In the data below, find the line that contains "split; [|done]. subst" and the line that contains "intros Hn Hf Hr. pose". Copy both, plus every line between them, exactly.

*** Input records ***

Lemma rdata_sound msg p n type : p + n <= length msg ->
  good (rdata msg p n type) (fun r => decoded msg p n (layouts type) r.1 /\ (type = T_NXT -> length r.1 <= 1040)).
Proof.
  intros Hle. unfold rdata, layouts.
  destruct (type =? T_A)%Z eqn:E1.
  { destruct (Nat.eqb_spec n 4) as [->|]; [|done]. apply good_read; [lia|]. intros d Hd Hl. split; [|intros ->; done].
    parts_found [Fixed 4] [Bytes d]. }
  destruct (one_of type name_types) eqn:E2.
  { run_name. destruct (Nat.eqb_spec (n - m) 0); [|done]. split; [|intros ->; done]. cbn [negb].
    parts_found [Dom] [Dname A]. }
  destruct (one_of type pair_types) eqn:E3.
  { run_name. run_name. destruct (Nat.eqb_spec (n - m - m0) 0); [|done]. split; [|intros ->; done]. cbn [negb fst].
    parts_found [Dom; Dom] [Dname A; Dname A0]. }
  destruct (one_of type pref_types) eqn:E4.
  { destruct (Nat.ltb_spec n 2); [done|]. apply good_read; [lia|]. intros d Hd Hl.
    eapply good_copy; [by rewrite app_nil_l|done|rewrite length_buffer; lia|]. run_name.
    destruct (Nat.eqb_spec (n - 2 - m) 0); [|done]. split; [|intros ->; done]. cbn [negb fst].
    parts_found [Fixed 2; Dom] [Bytes d; Dname A]. }
  destruct (type =? T_SOA)%Z eqn:E5.
  { run_name. run_name. destruct (Nat.ltb_spec (n - m - m0) 20); [done|].
    apply good_read; [lia|]. intros d Hd Hl.
    eapply good_copy; [done|rewrite ?length_app; simpl; lia|rewrite !length_drop, length_buffer; unfold DNSNAMEBUFSIZE in *; lia|].
    destruct (Nat.eqb_spec (n - m - m0 - 20) 0); [|done]. split; [|intros ->; done]. cbn [negb fst].
    parts_found [Dom; Dom; Fixed 20] [Dname A; Dname A0; Bytes d]. }
  destruct (type =? T_AAAA)%Z eqn:E6.
  { destruct (Nat.eqb_spec n 16) as [->|]; [|done]. apply good_read; [lia|]. intros d Hd Hl. split; [|intros ->; done].
    parts_found [Fixed 16] [Bytes d]. }
  destruct (type =? T_PX)%Z eqn:E7.
  { destruct (Nat.ltb_spec n 2); [done|]. apply good_read; [lia|]. intros d Hd Hl.
    eapply good_copy; [by rewrite app_nil_l|done|rewrite length_buffer; lia|]. run_name. run_name.
    destruct (Nat.eqb_spec (n - 2 - m - m0) 0); [|done]. split; [|intros ->; done]. cbn [negb fst].
    parts_found [Fixed 2; Dom; Dom] [Bytes d; Dname A; Dname A0]. }
  destruct (type =? T_SRV)%Z eqn:E8.
  { destruct (Nat.ltb_spec n 6); [done|]. apply good_read; [lia|]. intros d Hd Hl.
    eapply good_copy; [by rewrite app_nil_l|done|rewrite length_buffer; lia|]. run_name.
    destruct (Nat.eqb_spec (n - 6 - m) 0); [|done]. split; [|intros ->; done]. cbn [negb fst].
    parts_found [Fixed 6; Dom] [Bytes d; Dname A]. }
  destruct (type =? T_NXT)%Z eqn:E9.
  { run_name. destruct (Nat.ltb_spec 1040 (length (wire A) + (n - m))); [done|].
    apply good_read; [lia|]. intros d Hd Hl.
    eapply good_copy; [done|by rewrite app_nil_l|rewrite length_drop, length_buffer; lia|]. split.
    - parts_found [Dom; Rest] [Dname A; Bytes d].
    - intros _. cbn [fst]. rewrite length_take. lia. }
  destruct (type =? T_NAPTR)%Z eqn:E10.
  { eapply good_mono; [by apply rdata_naptr|]. intros r Hr. split; [done|]. by intros ->. }
  destruct (type =? T_IPSECKEY)%Z eqn:E11.
  { eapply good_mono; [by apply rdata_ipseckey|]. intros r Hr. split; [done|]. by intros ->. }
  destruct (type =? T_RRSIG)%Z eqn:E12.
  { destruct (Nat.ltb_spec n 18); [done|].
    eapply good_mono; [eapply (normal_or_reassemble msg p n 18); [lia..|by apply read_ok; lia]|].
    intros r (m & A & rest & Hn & Hm & Hr & ->). split; [|by intros ->].
    eapply parts_front_name; [by apply read_ok; lia|done..|by in_list]. }
  destruct (type =? T_NSEC)%Z eqn:E13.
  { pose proof (normal_or_reassemble msg p n 0 []) as H. rewrite Nat.add_0_r, Nat.sub_0_r in H.
    eapply good_mono; [apply H; [lia|lia|by apply read_ok; lia]|].
    intros r (m & A & rest & Hn & Hm & Hr & ->). split; [|by intros ->]. cbn [app].
    parts_found [Dom; Rest] [Dname A; Bytes rest]. }
  apply good_read; [lia|]. intros d Hd Hl. split; [|intros ->; done]. parts_found [Rest] [Bytes d].
Qed.

(** The converse: parts in the format of the type are decoded. *)
Definition yields (r : res (list byte * bool)) (d : list byte) : Prop := exists heap, r = Ret (d, heap).

Lemma yields_name msg p n m A x y db off (k : nat * nat * list byte * nat -> res (list byte * bool)) d :
  name_at msg p m A -> db = x ++ y -> off = length x -> DNSNAMEBUFSIZE <= length y -> m <= n ->
  yields (k (p + m, n - m, (x ++ wire A) ++ drop (length (wire A)) y, length (wire A))) d ->
  yields (name_into msg p n db off ≫= k) d.
Proof.
  intros Hn -> -> Hy Hm Hk. rewrite (name_into_ok _ _ _ m A) by (rewrite ?length_app; done || lia).
  cbn. rewrite take_app_length, drop_app_add, app_assoc. exact Hk.
Qed.

Lemma yields_some {A} (o : option A) (x : A) (k : A -> res (list byte * bool)) d : o = Some x ->
  yields (k x) d -> yields (of_option o ≫= k) d.
Proof. by intros ->. Qed.

Lemma yields_copy x y bs db off (k : list byte -> res (list byte * bool)) d : db = x ++ y -> off = length x -> length bs <= length y ->
  yields (k ((x ++ bs) ++ drop (length bs) y)) d -> yields (of_option (copy_at off bs db) ≫= k) d.
Proof.
  intros -> -> Hd Hk. rewrite copy_at_ok by (rewrite length_app; lia). cbn. by rewrite take_app_length, drop_app_add, app_assoc.
Qed.

Lemma yields_ret d d' h : d = d' -> yields (mret (d, h)) d'.
Proof. intros ->. by exists h. Qed.

(** Parts are read as a whole if none of them is a name. *)
Lemma parts_read msg (bss : list (list byte)) : forall p n, parts_at msg p n (map Bytes bss) -> p <= length msg ->
  read msg p n = Some (concat bss) /\ n = length (concat bss).
Proof.
  induction bss as [|bs bss IH]; intros p n Hp Hle; cbn [map] in Hp; inversion Hp as [|? n' ? ? Hr Hps|]; subst.
  - by rewrite read_ok by lia.
  - pose proof Hr as (? & _)%read_some. destruct (IH _ _ Hps) as [H1 H2]; [lia|]. cbn [concat]. rewrite length_app, <- H2.
    split; [|done]. subst n'. by apply read_join.
Qed.

Lemma reassemble_complete msg p off m A rest front k : name_at msg (p + off) m A -> read msg p off = Some front ->
  read msg (p + off + m) k = Some rest ->
  yields (reassemble msg p (p + off) (m + k) off) (front ++ wire A ++ rest).
Proof.
  intros Hn Hf Hr. unfold reassemble.
  eapply (yields_name _ _ _ m A [] (buffer DNSNAMEBUFSIZE)); [done|done|done|by rewrite length_buffer|lia|].
  eapply yields_some; [done|]. replace (m + k - m) with k by lia. eapply yields_some; [done|]. apply yields_ret.
  cbn [app]. by rewrite take_app_length.
Qed.

Lemma normal_or_reassemble_complete msg p off m A rest front k : name_at msg (p + off) m A -> read msg p off = Some front ->
  read msg (p + off + m) k = Some rest ->
  yields (normal ← of_option (isnormalencdomname (drop (p + off) msg) (m + k));
          if (normal : bool) then d ← of_option (read msg p (off + (m + k))); mret (d, false)
          else reassemble msg p (p + off) (m + k) off) (front ++ wire A ++ rest).
Proof.
  intros Hn Hf Hr. pose proof Hr as (Hend & _)%read_some.
  pose proof (normal_or_reassemble msg p (off + (m + k)) off front) as H. replace (off + (m + k) - off) with (m + k) in H by lia.
  specialize (H ltac:(lia) ltac:(lia) Hf).
  destruct (isnormal_spec msg (p + off) (m + k)) as (b & Hb & _); [lia|]. rewrite Hb in *. destruct b; cbn in *.
  - rewrite (read_ok msg p) in * by lia. cbn in *. destruct H as (m' & A' & rest' & Hn' & _ & Hr' & ->).
    destruct (name_at_det _ _ _ _ _ _ Hn Hn') as [<- <-]. replace (m + k - m) with k in Hr' by lia.
    rewrite Hr in Hr'. injection Hr' as ->. by exists false.
  - by eapply reassemble_complete.
Qed.

Lemma fits_fixed_inv k L ps : fits (Fixed k :: L) ps -> exists bs ps', ps = Bytes bs :: ps' /\ length bs = k /\ fits L ps'.
Proof. inversion 1; eauto. Qed.

Lemma fits_tag_inv k L ps : fits (Tag k :: L) ps -> exists a g b ps', ps = Bytes [a; g; b] :: ps' /\ b2n g = k /\ fits L ps'.
Proof. inversion 1; eauto 10. Qed.

Ltac dissect :=
  repeat match goal with
  | H : _ ∈ [_] |- _ => apply list_elem_of_singleton in H; subst
  | H : fits (Fixed _ :: _) _ |- _ => apply fits_fixed_inv in H as (?bs & ?ps & -> & ?Hlen & H)
  | H : fits (Tag _ :: _) _ |- _ => apply fits_tag_inv in H as (?a & ?g & ?b & ?ps & -> & ?Hg & H)
  | H : fits (Dom :: _) _ |- _ => inversion H as [| | | |?A ? ? ?Hval ?Hfits|]; subst; clear H
  | H : fits [Rest] _ |- _ => inversion H as [| | | | |?bs]; subst; clear H
  | H : fits [] _ |- _ => inversion H; subst; clear H
  | H : parts_at _ _ _ (Bytes _ :: _) |- _ => inversion H as [|? ?n ? ? ?Hrd ?Hps|]; subst; clear H
  | H : parts_at _ _ _ (Dname _ :: _) |- _ => inversion H as [| |? ?m ?n ? ? ?Hn ?Hps]; subst; clear H
  | H : parts_at _ _ _ [] |- _ => inversion H; subst; clear H
  | H : valid_name _ |- _ => destruct H as [? ?Hw]
  | H : length ?bs = _, H' : read _ _ (length ?bs) = Some ?bs |- _ => rewrite H in *
  end.

Ltac step_name := eapply yields_name; [eassumption|first [reflexivity|symmetry; apply app_nil_l]|rewrite ?length_app; cbn [length]; lia
  |rewrite ?length_drop, ?length_buffer; unfold DNSNAMEBUFSIZE in *; lia|lia|].

Ltac step_front := rewrite (proj2 (Nat.ltb_ge _ _)) by lia; (eapply yields_some; [eassumption|]);
  (eapply yields_copy; [symmetry; apply app_nil_l|done|rewrite length_buffer; lia|]).

Ltac step_end := match goal with |- context [negb (?x =? 0)] => replace x with 0 by lia end;
  cbn [Nat.eqb negb].

Ltac step_data := apply yields_ret; cbn [app]; rewrite ?take_app_length' by (rewrite ?length_app; lia);
  unfold data; cbn [map concat part_bytes]; by rewrite ?app_nil_r, <- ?app_assoc.

Ltac step_raw := rewrite ?Nat.add_0_r in *; (eapply yields_some; [eassumption|]); step_data.

Lemma naptr_strings_run msg p n (ss : list (list byte)) : Forall (fun s => length s < 256) ss -> forall len k ps,
  parts_at msg (p + len) k (map (fun s => Bytes (n2b (length s) :: s)) ss ++ ps) -> n = len + k ->
  exists l, naptr_strings msg p n (length ss) len = Ret (len + l) /\ l <= k /\
    parts_at msg (p + (len + l)) (k - l) ps /\
    (p + len <= length msg -> read msg (p + len) l = Some (data (map (fun s => Bytes (n2b (length s) :: s)) ss))).
Proof.
  induction 1 as [|s ss Hs _ IH]; intros len k ps Hp Hn.
  { exists 0. rewrite Nat.add_0_r, Nat.sub_0_r. split_and!; [done|lia|done|]. intros Hle. by rewrite read_ok by lia. }
  cbn [map app] in Hp. inversion Hp as [|? k' ? ? Hrd Hps|]; subst. cbn [length naptr_strings] in *.
  rewrite (proj2 (Nat.leb_gt _ _)) by lia.
  pose proof (read_lookup _ _ _ _ 0 Hrd ltac:(lia)) as H0. rewrite Nat.add_0_r in H0. rewrite H0. cbn [lookup list_lookup of_option mbind res_bind].
  rewrite b2n_n2b by done. replace (p + len + S (length s)) with (p + (len + length s + 1)) in Hps by lia.
  destruct (IH _ _ _ Hps ltac:(lia)) as (l & Hl & Hk & Hp' & Hr). exists (S (length s) + l).
  rewrite Hl. replace (len + length s + 1 + l) with (len + (S (length s) + l)) in * by lia.
  replace (S (length s) + k' - (S (length s) + l)) with (k' - l) by lia. split_and!; [done|lia|done|].
  intros Hle. pose proof Hrd as (? & _)%read_some. specialize (Hr ltac:(lia)). pose proof Hr as (_ & _ & Hdl)%read_some.
  rewrite <- Hdl. cbn [map]. rewrite data_cons. apply (read_join msg (p + len) (n2b (length s) :: s)); [done|].
  cbn [length]. rewrite Hdl. by replace (p + len + S (length s)) with (p + (len + length s + 1)) by lia.
Qed.

Lemma fits_strings_inv j L ps : fits (repeat Str j ++ L) ps -> exists ss ps', length ss = j /\
  Forall (fun s => length s < 256) ss /\ ps = map (fun s => Bytes (n2b (length s) :: s)) ss ++ ps' /\ fits L ps'.
Proof.
  revert ps. induction j as [|j IH]; intros ps H; [by exists [], ps|]. cbn [repeat app] in H. inversion H as [| | |bs ? ps1 Hb Hf| |]; subst.
  destruct (IH _ Hf) as (ss & ps' & <- & Hs & -> & HL). exists (bs :: ss), ps'. split_and!; [done|by constructor|done|done].
Qed.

*** End of Input records ***

> _Reply_
    split; [|done]. subst n'. by apply read_join.
Qed.

Lemma reassemble_complete msg p off m A rest front k : name_at msg (p + off) m A -> read msg p off = Some front ->
  read msg (p + off + m) k = Some rest ->
  yields (reassemble msg p (p + off) (m + k) off) (front ++ wire A ++ rest).
Proof.
  intros Hn Hf Hr. unfold reassemble.
  eapply (yields_name _ _ _ m A [] (buffer DNSNAMEBUFSIZE)); [done|done|done|by rewrite length_buffer|lia|].
  eapply yields_some; [done|]. replace (m + k - m) with k by lia. eapply yields_some; [done|]. apply yields_ret.
  cbn [app]. by rewrite take_app_length.
Qed.

Lemma normal_or_reassemble_complete msg p off m A rest front k : name_at msg (p + off) m A -> read msg p off = Some front ->
  read msg (p + off + m) k = Some rest ->
  yields (normal ← of_option (isnormalencdomname (drop (p + off) msg) (m + k));
          if (normal : bool) then d ← of_option (read msg p (off + (m + k))); mret (d, false)
          else reassemble msg p (p + off) (m + k) off) (front ++ wire A ++ rest).
Proof.
  intros Hn Hf Hr. pose proof Hr as (Hend & _)%read_some.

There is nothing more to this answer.